Reproducibility

May 25, 2023

“Containers” are a super popular buzzword in silicon valley these days. So wtf is a container? Well, it is yet another answer to the long-standing question of how to provide a reproducible environment for a program to run in. “It works on my machine” is a symptom of a deeper problem. The problem is that of dependency management, or configuration management as it is known more generally.

Configuration management is older than computers. For a long time, engineers have had to deal with the fact that many engineering processes are extremely sensitive to their environment, so the configuration of this environment has to be meticulously tracked. Tools can become miscalibrated over time, so each tool has a unique ID, and the tool that is used to perform a certain task is noted down at the time that task is done! This way any peculiarities in the finished product can be tracked back to that tool. This same issue plagues software.

Sometimes software tools get out of alignment too: their configurations can become mismatched with the specification, which causes an error. Trying to reproduce this outside of the original environment will not cause the same error, because this configuration difference does not exist. The following tools are attempts to solve this problem.

Of course, the ultimate solution to this problem is to make computers less stateful, but that won’t happen until the sun dies, so we are going to have to muddle along with various partial solutions if we want to get our jobs done.

Manual Dependency Management

This is the lack of a formal system for tracking and maintaining the dependencies of your programs. It is basically what Windows users do. The basic implications are that graphs of programs that depend on each other are very fragile, and the ecosystem tends to gravitate towards monolithic software that maintains its own independent set of dependencies which are essentially inseparable from itself.

Package Manager

Use this to automatically install the dependencies of a package when you install. This doesn’t answer many of the problems of configuration management. Maybe a and b both depend on c but a requires c to be configured one way and b requires it to be configured another way.
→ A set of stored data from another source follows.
(* ===== verification/Connection.v ===== *)
(** * Connections (src/internal/connect/ws_handler.go, grpcserver.go)

    The clients of a node and their life: ServeWS authenticates, registers and
    starts the two pumps; readPump executes the room commands of the peer and
    cleans up; the gRPC handlers push payloads of the task layer to clients.
    Critical sections and [select] statements are atomic accesses to the memory
    of the node; fields no code writes after the construction of a client
    ([UserID], [Send]) are passed by value.  A goroutine that finds [closeOnce]
    taken goes on at once; in Go it waits for the first to return, which is one
    of the interleavings. *)

From Stdlib Require Import ZArith Lia String.
From stdpp Require Import base tactics list gmap strings.
From S2P Require Import Prelude GoStd Effects Redis Database Proto World Store Room ConnectMem RoomManager.
From S2P Require Import Registry.

Local Open Scope string_scope.
Local Open Scope Z_scope.

(** [maxMessageSize] *)
Definition maxMessageSize : nat := 4096.

Record RoomCmd := { Op : string; RoomID : Z }.

(** encoding/json decoding into a [**RoomCmd]: a command, an error, or a nil
    pointer, which is what the JSON value null decodes to. *)
Class JsonRoomCmd := {
  Unmarshal_RoomCmd : string -> res (option RoomCmd);
  Unmarshal_null : Unmarshal_RoomCmd "null" = Ok None }.

(** ** Closing and sending *)

(** [closeOnce.Do] up to [close(c.done)]: true for the first caller. *)
Definition once_section (c : nat) (m : ConnectMem) : bool * ConnectMem :=
  match client_heap m !! c with
  | Some cl =>
      if c_once cl then (false, m)
      else (true, set_client c (fun cl => MkClient (c_UserID cl) (c_Send cl) (c_rooms cl) true (S (c_closes cl)) (c_ConnClosed cl)) m)
  | None => (false, m)
  end.

(** [c.Conn.Close()] *)
Definition conn_close (c : nat) (m : ConnectMem) : unit * ConnectMem :=
  (tt, set_client c (fun cl => MkClient (c_UserID cl) (c_Send cl) (c_rooms cl) (c_once cl) (c_closes cl) true) m).

Definition closeConn (c : nat) : prog (ev ConnectMem) unit :=
  first <- call (Mem (once_section c)) ;;
  if first : bool then call (Mem (conn_close c)) else Ret tt.

(** Has [c.done] been closed? *)
Definition is_done (c : nat) (m : ConnectMem) : bool :=
  match client_heap m !! c with Some cl => Nat.ltb 0 (c_closes cl) | None => false end.

(** The cases of a [select]; Go takes any that is ready. *)
Inductive select_case := CaseDone | CaseSend | CaseTick.

Definition try_ready (c : nat) (ch : chan) (m : ConnectMem) (k : select_case) : bool :=
  match k with CaseDone => is_done c m | CaseSend => chan_ready ch m | CaseTick => false end.

Definition try_section (c : nat) (ch : chan) (payload : string) (order : list select_case) (m : ConnectMem) : bool * ConnectMem :=
  match List.find (try_ready c ch m) order with
  | Some CaseSend => chan_offer ch payload m
  | _ => (false, m)
  end.

(** [c.trySend(payload)]: done is closed, or there is room, or neither. *)
Definition trySend (c : nat) (ch : chan) (payload : string) : prog (ev ConnectMem) bool :=
  order <- call (Range [CaseDone; CaseSend]) ;;
  call (Mem (try_section c ch payload order)).

(** ** The connection manager *)

Definition add_section (userID : Z) (client : nat) (m : ConnectMem) : option nat * ConnectMem :=
  (Clients m !! userID, set_Clients (fun cs => <[userID := client]> cs) m).

Definition AddClient (userID : Z) (client : nat) : prog (ev ConnectMem) unit :=
  old <- call (Mem (add_section userID client)) ;;
  match old with
  | Some o => if Nat.eqb o client then Ret tt else closeConn o
  | None => Ret tt
  end.

Definition remove_section (userID : Z) (expect : option nat) (m : ConnectMem) : option nat * ConnectMem :=
  match Clients m !! userID with
  | Some cc =>
      if match expect with Some e => negb (Nat.eqb cc e) | None => false end then (None, m)
      else (Some cc, set_Clients (delete userID) m)
  | None => (None, m)
  end.

Definition RemoveClientIfMatch (userID : Z) (expect : option nat) : prog (ev ConnectMem) bool :=
  o <- call (Mem (remove_section userID expect)) ;;
  match o with
  | Some c => closeConn c ;; Ret true
  | None => Ret false
  end.

Definition RemoveClient (userID : Z) : prog (ev ConnectMem) unit :=
  b <- RemoveClientIfMatch userID None ;; Ret tt.

(** ** The gRPC service of the node *)

(** A client pointer and its send channel. *)
Definition find_client (userID : Z) (m : ConnectMem) : option (nat * chan) :=
  c ← Clients m !! userID; cl ← client_heap m !! c; Some (c, c_Send cl).

Definition PushMsg_handler (req : PushMsgRequest) : prog (ev ConnectMem) (res PushMsgReply) :=
  o <- call (Mem (fun m => (find_client (pmr_ToUserId req) m, m))) ;;
  match o with
  | None => Ret (Ok {| pmp_Success := false |})
  | Some (c, ch) =>
      ok <- trySend c ch (pmr_Payload req) ;;
      if negb ok then Ret (Ok {| pmp_Success := false |})
      else Ret (Ok {| pmp_Success := true |})
  end.

(** The loop over the clients found; [fail] counts the refusals. *)
Fixpoint push_all (clients : list (nat * chan)) (payload : string) (fail : nat) : prog (ev ConnectMem) nat :=
  match clients with
  | [] => Ret fail
  | (c, ch) :: rest =>
      ok <- trySend c ch payload ;;
      push_all rest payload (if ok : bool then fail else S fail)
  end.

Definition PushMsgToUsers_handler (req : PushAllRequest) : prog (ev ConnectMem) (res PushMsgReply) :=
  clients <- call (Mem (fun m => (omap (M:=list) (fun u => find_client u m) (par_UserIds req), m))) ;;
  fail <- push_all clients (par_Payload req) 0 ;;
  Ret (Ok {| pmp_Success := Nat.eqb fail 0 |}).

Definition wrap_i32 (z : Z) : Z := (z + 2 ^ 31) mod 2 ^ 32 - 2 ^ 31.

Definition BroadcastRoom_handler `{Farm} (req : BroadcastRoomRequest) : prog (ev ConnectMem) (res BroadcastRoomReply) :=
  fanout <- BroadcastRoom (brr_RoomId req) (brr_FromUserId req) (brr_Payload req) ;;
  Ret (Ok {| brp_Success := true; brp_Fanout := wrap_i32 fanout |}).

(** ** The life of a connection *)

Inductive ws_result :=
| HttpUnauthorized (msg : string)   (* http.Error(w, msg, 401) *)
| UpgradeFailed
| RegisterFailed
| Serving (c : nat) (userID : Z).   (* the pumps of client c are started *)

(** [authVerify] is [AuthClient.Verify]; [upgraded] says whether the WebSocket
    handshake succeeds. *)
Definition ServeWS (rg : Registry) (authVerify : VerifyRequest -> prog (ev ConnectMem) (res VerifyReply))
    (upgraded : bool) (sessionID : string) : prog (ev ConnectMem) ws_result :=
  if String.eqb sessionID "" then Ret (HttpUnauthorized "empty session_id ")
  else
    v <- authVerify {| vr_SessionId := sessionID |} ;;
    match v with
    | Err e => Ret (HttpUnauthorized "invalid session")
    | Ok verifyReply =>
        let userID := vp_UserId verifyReply in
        if negb upgraded then Ret UpgradeFailed
        else
          client <- call (Mem (alloc_client userID)) ;;
          AddClient userID client ;;
          err <- RegisterUser rg userID ;;
          match err with
          | Err e => b <- RemoveClientIfMatch userID (Some client) ;; Ret RegisterFailed
          | Ok _ => Ret (Serving client userID)
          end
    end.

Definition add_room (c : nat) (roomID : Z) (m : ConnectMem) : unit * ConnectMem :=
  (tt, set_client c (fun cl => MkClient (c_UserID cl) (c_Send cl) ({[roomID]} ∪ c_rooms cl) (c_once cl) (c_closes cl) (c_ConnClosed cl)) m).

Definition remove_room (c : nat) (roomID : Z) (m : ConnectMem) : unit * ConnectMem :=
  (tt, set_client c (fun cl => MkClient (c_UserID cl) (c_Send cl) (c_rooms cl ∖ {[roomID]}) (c_once cl) (c_closes cl) (c_ConnClosed cl)) m).

(** The section of leaveAllRooms: take the set and leave an empty one. *)
Definition take_rooms (c : nat) (m : ConnectMem) : list Z * ConnectMem :=
  (match client_heap m !! c with Some cl => elements (c_rooms cl) | None => [] end,
   set_client c (fun cl => MkClient (c_UserID cl) (c_Send cl) ∅ (c_once cl) (c_closes cl) (c_ConnClosed cl)) m).

Inductive pump_end := PumpDone | PumpPanic.

Section pumps.
Context `{HF : Farm} `{HJ : JsonRoomCmd} (c : nat) (userID : Z) (ch : chan).

Definition addRoom (roomID : Z) : prog (ev ConnectMem) unit := call (Mem (add_room c roomID)).
Definition removeRoom (roomID : Z) : prog (ev ConnectMem) unit := call (Mem (remove_room c roomID)).

Definition leaveAllRooms : prog (ev ConnectMem) unit :=
  set_ <- call (Mem (take_rooms c)) ;;
  roomIDs <- call (Range set_) ;;
  for_each roomIDs (fun roomID => LeaveRoom roomID userID (Some ch)).

(** The [switch in.Op]. *)
Definition room_command (cmd : RoomCmd) : prog (ev ConnectMem) unit :=
  if String.eqb (Op cmd) "joinRoom" then
    if RoomID cmd <=? 0 then Ret tt
    else JoinRoom (RoomID cmd) userID ch ;; addRoom (RoomID cmd)
  else if String.eqb (Op cmd) "leaveRoom" then
    if RoomID cmd <=? 0 then Ret tt
    else LeaveRoom (RoomID cmd) userID (Some ch) ;; removeRoom (RoomID cmd)
  else Ret tt.

(** The read loop over the messages the peer sends before the connection
    fails; a message over the read limit is such a failure.  [in.Op] of a nil
    pointer panics. *)
Fixpoint read_loop (messages : list string) : prog (ev ConnectMem) pump_end :=
  match messages with
  | [] => leaveAllRooms ;; Ret PumpDone
  | message :: rest =>
      if Nat.ltb maxMessageSize (String.length message) then leaveAllRooms ;; Ret PumpDone
      else
        match Unmarshal_RoomCmd message with
        | Err e => read_loop rest
        | Ok None => Ret PumpPanic
        | Ok (Some cmd) => room_command cmd ;; read_loop rest
        end
  end.

(** The deferred function of readPump, which a panic runs too. *)
Definition offline : prog (ev ConnectMem) unit :=
  removed <- RemoveClientIfMatch userID (Some c) ;;
  if removed : bool then r <- UnregisterUser userID ;; Ret tt else Ret tt.

Definition readPump (messages : list string) : prog (ev ConnectMem) pump_end :=
  e <- read_loop messages ;;
  offline ;;
  Ret e.

(** One turn of the loop of writePump: whether the ticker has fired, and
    whether the write to the connection succeeds. *)
Record write_turn := { wt_tick : bool; wt_write_ok : bool }.

Definition write_ready (t : write_turn) (m : ConnectMem) (k : select_case) : bool :=
  match k with
  | CaseDone => is_done c m
  | CaseSend => match chan_heap m !! ch with Some (_ :: _) => true | _ => false end
  | CaseTick => wt_tick t
  end.

(** The case taken and, for a receive, the message; None: the select blocks. *)
Definition write_section (t : write_turn) (order : list select_case) (m : ConnectMem) :
    option (select_case * string) * ConnectMem :=
  match List.find (write_ready t m) order with
  | Some CaseSend =>
      match chan_heap m !! ch with
      | Some (msg :: _) => (Some (CaseSend, msg), set_chan ch (List.tl) m)
      | _ => (None, m)
      end
  | Some k => (Some (k, ""), m)
  | None => (None, m)
  end.

(** The messages written to the peer, in order, over the given turns. *)
Fixpoint writePump (turns : list write_turn) : prog (ev ConnectMem) (list string) :=
  match turns with
  | [] => Ret []
  | t :: rest =>
      order <- call (Range [CaseDone; CaseSend; CaseTick]) ;;
      o <- call (Mem (write_section t order)) ;;
      match o with
      | Some (CaseDone, _) => call (Mem (conn_close c)) ;; Ret []
      | Some (CaseSend, message) =>
          if wt_write_ok t then ms <- writePump rest ;; Ret (message :: ms)
          else call (Mem (conn_close c)) ;; Ret []
      | Some (CaseTick, _) =>
          if wt_write_ok t then writePump rest
          else call (Mem (conn_close c)) ;; Ret []
      | None => writePump rest
      end
  end.
End pumps.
The package manager can’t resolve this conflict on its own (usually).

Virtual Environments

Virtual environments like those in the Python ecosystem simply maintain a different set of installed programs based on the project that you are running, so you can have numpy 1.24.3 in one project, and numpy 1.1.1 in another. Because the environment is separate for each project, they also allows these programs to be configured differently. This solves one of the main problems that packaged managers are not capable of solving. These are way lighter weight than any of the next set because they only change the installed packages for a program, rather than the entire OS.

Containers

File diffs from lower-level containers in a hierarchy. The file diffs are applied at startup, so basically a VM is being constructed at startup by the host. So these are basically VMs but way lighter.

VMs

Complete file system for a virtual operating system. The hypervisor tricks the operating system into thinking it is running as the main host of the system.

Separate OS

Of course, the ultimate solution is just to run the software on its own machine or at least its own partition, but these days there isn’t much benefit to using this over a VM (because of the hypervisor architecture of modern servers).